McKay was the brother-in-law of Lawrence Clarke, and like Clarke was connected to the Conservative Party of Canada. A Protestant Métis or Anglo-Metis individual, McKay was involved in the 1885 North-West Rebellion on the side of the federal government. He was one of the first 40 men to volunteer to help Major Crozier of the North-West Mounted Police. He served as an envoy to negotiate with Métis at Duck Lake. He also operated as a scout, relaying messages between Major Crozier and Colonel Irving. His brother James McKay served with C Company of the Winnipeg Rifles during the 1885 Rebellion.

== Personal life ==
He was born on 4 July 1849 in Fort Pelly, the son of William McKay and Mary Cook, and the brother of James McKay. He was educated at St. John's School in the Red River settlement (today's Winnipeg). McKay worked as a clerk for the Hudson's Bay Company from 1864 to 1873, when he settled in Prince Albert. In 1873, he married Catherine McBeath.

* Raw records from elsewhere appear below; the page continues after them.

Lemma parse_entries_complete l : ∀ st es,
  part_entry <$> l.*2 = Some <$> es → valid_entries es →
  (∀ e, e ∈ es → (e.1 ∉ ks_seenIDs st) ∧ (key_digest e.2 ∉ ks_seenKeys st)) →
  ∃ st', foldM parse_entry st l = Ok st' ∧ ks_entries st' = ks_entries st ++ (entry_of <$> es).
Proof.
  induction l as [|x l IH]; intros st [|e es] Hl [Hes Hids Hkeys] Hnew; simplify_eq/=.
  - exists st. by rewrite app_nil_r.
  - apply Forall_cons in Hes as [Hv Hes]. apply NoDup_cons in Hids as [Hi Hids].
    apply NoDup_cons in Hkeys as [Hk Hkeys]. destruct (Hnew e) as [Hi0 Hk0]; [by left|].
    destruct (parse_entry st x) as [st1|] eqn:Hx.
    + apply parse_entry_Ok in Hx as (e' & He' & _ & _ & _ & ->). assert (e' = e) as -> by congruence.
      destruct (IH {| ks_entries := ks_entries st ++ [entry_of e]; ks_seenIDs := {[e.1]} ∪ ks_seenIDs st;
                      ks_seenKeys := {[key_digest e.2]} ∪ ks_seenKeys st |} es) as (st' & Hst' & Hent);
        [done|done| |exists st'; split; [done|]; by rewrite Hent; cbn; rewrite <- app_assoc].
      intros e' He1. cbn. destruct (Hnew e') as [Hn1 Hn2]; [by right|].
      assert (e'.1 ∈ es.*1) by (apply list_elem_of_fmap; eauto).
      assert (key_digest e'.2 ∈ (λ e, key_digest e.2) <$> es) by (apply list_elem_of_fmap; eauto).
      set_solver.
    + exfalso. assert (Hok : ∃ st', parse_entry st x = Ok st').
      { eexists. apply parse_entry_Ok. exists e. by split_and!. }
      destruct Hok as [st' Hok]. congruence.
Qed.

Lemma indexed_snd {X} (l : list X) : (indexed l).*2 = l.
Proof. unfold indexed. apply snd_zip. by rewrite length_seq. Qed.

(** ** Resolving a key *)

Lemma Resolve_fold digest es : ∀ n st m f,
  foldl (resolve_step digest) st (zip (seq n (length es)) es) = (m, f) →
  ((digest ∉ ke_digest <$> es) ∧ m = st.1 ∧ f = st.2) ∨
  (∃ i e, es !! i = Some e ∧ ke_digest e = digest ∧ m = Z.of_nat (n + i) ∧ f = Z.lor st.2 1).
Proof.
  induction es as [|e es IH]; intros n st m f H; simpl in H.
  { left. subst. split; [set_solver|done]. }
  destruct (IH (S n) _ _ _ H) as [(Hn & -> & ->)|(i & e' & Hi & He' & -> & ->)];
    unfold resolve_step, ConstantTimeCompare, ConstantTimeSelect; cbn [fst snd];
    case_bool_decide as Heq; cbn [Z.eqb Pos.eqb].
  - right. exists 0%nat, e. split_and!; [done|done|f_equal; lia|done].
  - left. rewrite Z.lor_0_r. split; [|done]. cbn. set_solver.
  - right. exists (S i), e'. split_and!; [done|done|f_equal; lia|]. by rewrite <- Z.lor_assoc.
  - right. exists (S i), e'. rewrite Z.lor_0_r. split_and!; [done|done|f_equal; lia|done].
Qed.

Lemma Resolve_Some k presented id :
  NoDup (ke_digest <$> k_entries k) →
  Resolve k presented = Some id ↔
  ∃ e, e ∈ k_entries k ∧ ke_digest e = key_digest presented ∧ ke_agentID e = id.
Proof.
  intros Hnd. unfold Resolve, indexed.
  destruct (foldl _ _ _) as [m f] eqn:H. apply Resolve_fold in H. cbn [fst snd] in H. destruct H as [(Hn & -> & ->)|(i & e & Hi & He & -> & ->)].
  - split; [done|]. intros (e & Hin & He & _). destruct Hn. rewrite <- He.
    apply list_elem_of_fmap. eauto.
  - simpl. rewrite Nat2Z.id, Hi. simpl. split.
    + intros [= <-]. exists e. split_and!; [by eapply list_elem_of_lookup_2|done..].
    + intros (e' & [j Hj]%list_elem_of_lookup_1 & He' & <-).
      assert (i = j) as ->; [|congruence].
      eapply (NoDup_lookup _ _ _ (ke_digest e)); [exact Hnd|by rewrite list_lookup_fmap, Hi|].
      rewrite list_lookup_fmap, Hj. simpl. congruence.
Qed.

(** [ParseAgentKeys] accepts exactly the specifications that, trimmed, are
    a comma-separated list of agent-id:key entries with valid IDs and keys and
    no ID or key used twice; the keyring then holds their IDs and digests in
    configuration order. *)
Lemma parsed_keys spec k :
  ParseAgentKeys spec = Ok k ↔
  TrimSpace spec ≠ "" ∧ ∃ es, part_entry <$> strings_Split (TrimSpace spec) comma = Some <$> es ∧
    valid_entries es ∧ k = {| k_entries := entry_of <$> es |}.
Proof.
  unfold ParseAgentKeys. cbn zeta. case_bool_decide as Hs; [naive_solver|]. rewrite bind_Ok. split.
  - intros (st & (es & Hl & Hv & _ & He)%parse_entries_Ok & [= <-]). rewrite indexed_snd in Hl.
    split; [done|]. exists es. split_and!; [done|done|by rewrite He].
  - intros (_ & es & Hl & Hv & ->).
    destruct (parse_entries_complete (indexed (strings_Split (TrimSpace spec) comma))
      {| ks_entries := []; ks_seenIDs := ∅; ks_seenKeys := ∅ |} es) as (st & Hst & He).
    + by rewrite indexed_snd.
    + done.
    + intros e _. split; apply not_elem_of_empty.
    + exists st. split; [done|]. by rewrite He.
Qed.

Lemma Resolve_entries es presented id : valid_entries es →
  Resolve {| k_entries := entry_of <$> es |} presented = Some id ↔
  ∃ key, (id, key) ∈ es ∧ key_digest presented = key_digest key.
Proof.
  intros Hv. rewrite Resolve_Some by (cbn; rewrite <- list_fmap_compose; apply (ve_keys _ Hv)). cbn. split.
  - intros (e & ([i key] & -> & Hin)%list_elem_of_fmap & Hd & <-). by exists key.
  - intros (key & Hin & Hd). exists (entry_of (id, key)). split_and!; [apply list_elem_of_fmap; eauto|done..].
Qed.

(** C28: The keyring is the configured one, and identifies agents by their keys
    and by nothing else. Trimmed and split at its commas, the specification is
    accepted exactly when every part is an agent ID and a key of the required
    form and no ID or key is used twice. The agents are then those of the parts,
    in order, and a presented key resolves to an agent exactly when its SHA-256
    digest is that of the key which a part gives this agent. *)
Theorem Resolve_configured spec :
  let parts := strings_Split (TrimSpace spec) comma in
  match ParseAgentKeys spec with
  | Ok k => TrimSpace spec ≠ "" ∧ ∃ es, part_entry <$> parts = Some <$> es ∧ valid_entries es ∧ AgentIDs k = es.*1 ∧
      ∀ presented id, Resolve k presented = Some id ↔ ∃ key, (id, key) ∈ es ∧ key_digest presented = key_digest key
  | Err _ => TrimSpace spec = "" ∨ ∀ es, part_entry <$> parts = Some <$> es → ¬ valid_entries es
  end.
Proof.
  intros parts. destruct (ParseAgentKeys spec) as [k|e] eqn:E.
  - apply parsed_keys in E as (Hs & es & Hl & Hv & ->). split; [done|]. exists es.
    split_and!; [done|done|unfold AgentIDs; cbn; by rewrite <- list_fmap_compose|]. intros. by apply Resolve_entries.
  - destruct (decide (TrimSpace spec = "")) as [Hs|Hs]; [by left|]. right. intros es Hl Hv.
    assert (Hok : ParseAgentKeys spec = Ok {| k_entries := entry_of <$> es |}) by (apply parsed_keys; eauto).
    by rewrite Hok in E.
Qed.

(** A request whose key is not configured is answered with 401 and never
    reaches the handler behind the middleware; any other request reaches it
    with the key's agent, never an empty one, as its authenticated agent. *)
Theorem Middleware_authenticates {R} spec k (next : auth_context → R) apiKey ctx :
  ParseAgentKeys spec = Ok k →
  match Resolve k apiKey with
  | None => Middleware k next apiKey ctx = Unauthorized 401 unauthorized_body
  | Some id => Middleware k next apiKey ctx = Served (next (Some id)) ∧
               AgentIDFromContext (Some id) = Some id ∧ id ∈ AgentIDs k
  end.
Proof.
  intros Hp. unfold Middleware. destruct (Resolve k apiKey) as [id|] eqn:Hr; [|done].
  split; [done|]. apply parsed_keys in Hp as (_ & es & _ & Hv & ->).
  apply Resolve_entries in Hr as (key & Hin & _); [|done].
  split; [|unfold AgentIDs; cbn; rewrite <- list_fmap_compose; apply list_elem_of_fmap; by exists (id, key)].
  pose proof (proj1 (Forall_forall _ _) (ve_valid _ Hv) _ Hin) as (Hid & _). cbn in *.
  case_bool_decide as Hem; [|done]. rewrite Hem in Hid. discriminate.
Qed.

(** ** A keyring with two agents *)

Definition sample_spec : string := " agent-sim:0123456789abcdef,ops.1:fedcba9876543210-x ".
Definition sample_keyring : Keyring :=
  {| k_entries := [entry_of ("agent-sim", "0123456789abcdef"); entry_of ("ops.1", "fedcba9876543210-x")] |}.

Lemma sample_parsed : ParseAgentKeys sample_spec = Ok sample_keyring.
Proof. vm_compute. reflexivity. Qed.

Lemma Middleware_authenticates_witness :
  match Resolve sample_keyring "guess" with
  | None => Middleware sample_keyring (λ c, c) "guess" None = Unauthorized 401 unauthorized_body
  | Some id => Middleware sample_keyring (λ c, c) "guess" None = Served (Some id) ∧
               AgentIDFromContext (Some id) = Some id ∧ id ∈ AgentIDs sample_keyring
  end.
Proof. exact (Middleware_authenticates sample_spec sample_keyring (λ c, c) "guess" None sample_parsed). Defined.

Example sample_resolve :
  Resolve sample_keyring "fedcba9876543210-x" = Some "ops.1" ∧ Resolve sample_keyring "guess" = None ∧
  ParseAgentKeys "a:0123456789abcdef,b:0123456789abcdef" = Err (ReusedKey 2 "b") ∧
  ParseAgentKeys "a:short" = Err (KeyTooShort 1 "a").
Proof. vm_compute. done. Qed.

McKay is buried at the Royal Anglican cemetery on Royal Road south of Prince Albert.

== Political career ==
In 1885, McKay became the first mayor of Prince Albert, Saskatchewan. From 1891 to 1894 and from 1898 to 1905, he represented Prince Albert in the Legislative Assembly of the Northwest Territories. (He did not run for reelection in 1894 and was defeated in an 1897 by-election.)

He also ran unsuccessfully for the Conservative Party in the federal election of 1904 for the riding of Saskatchewan when he was defeated by Liberal John Lamont.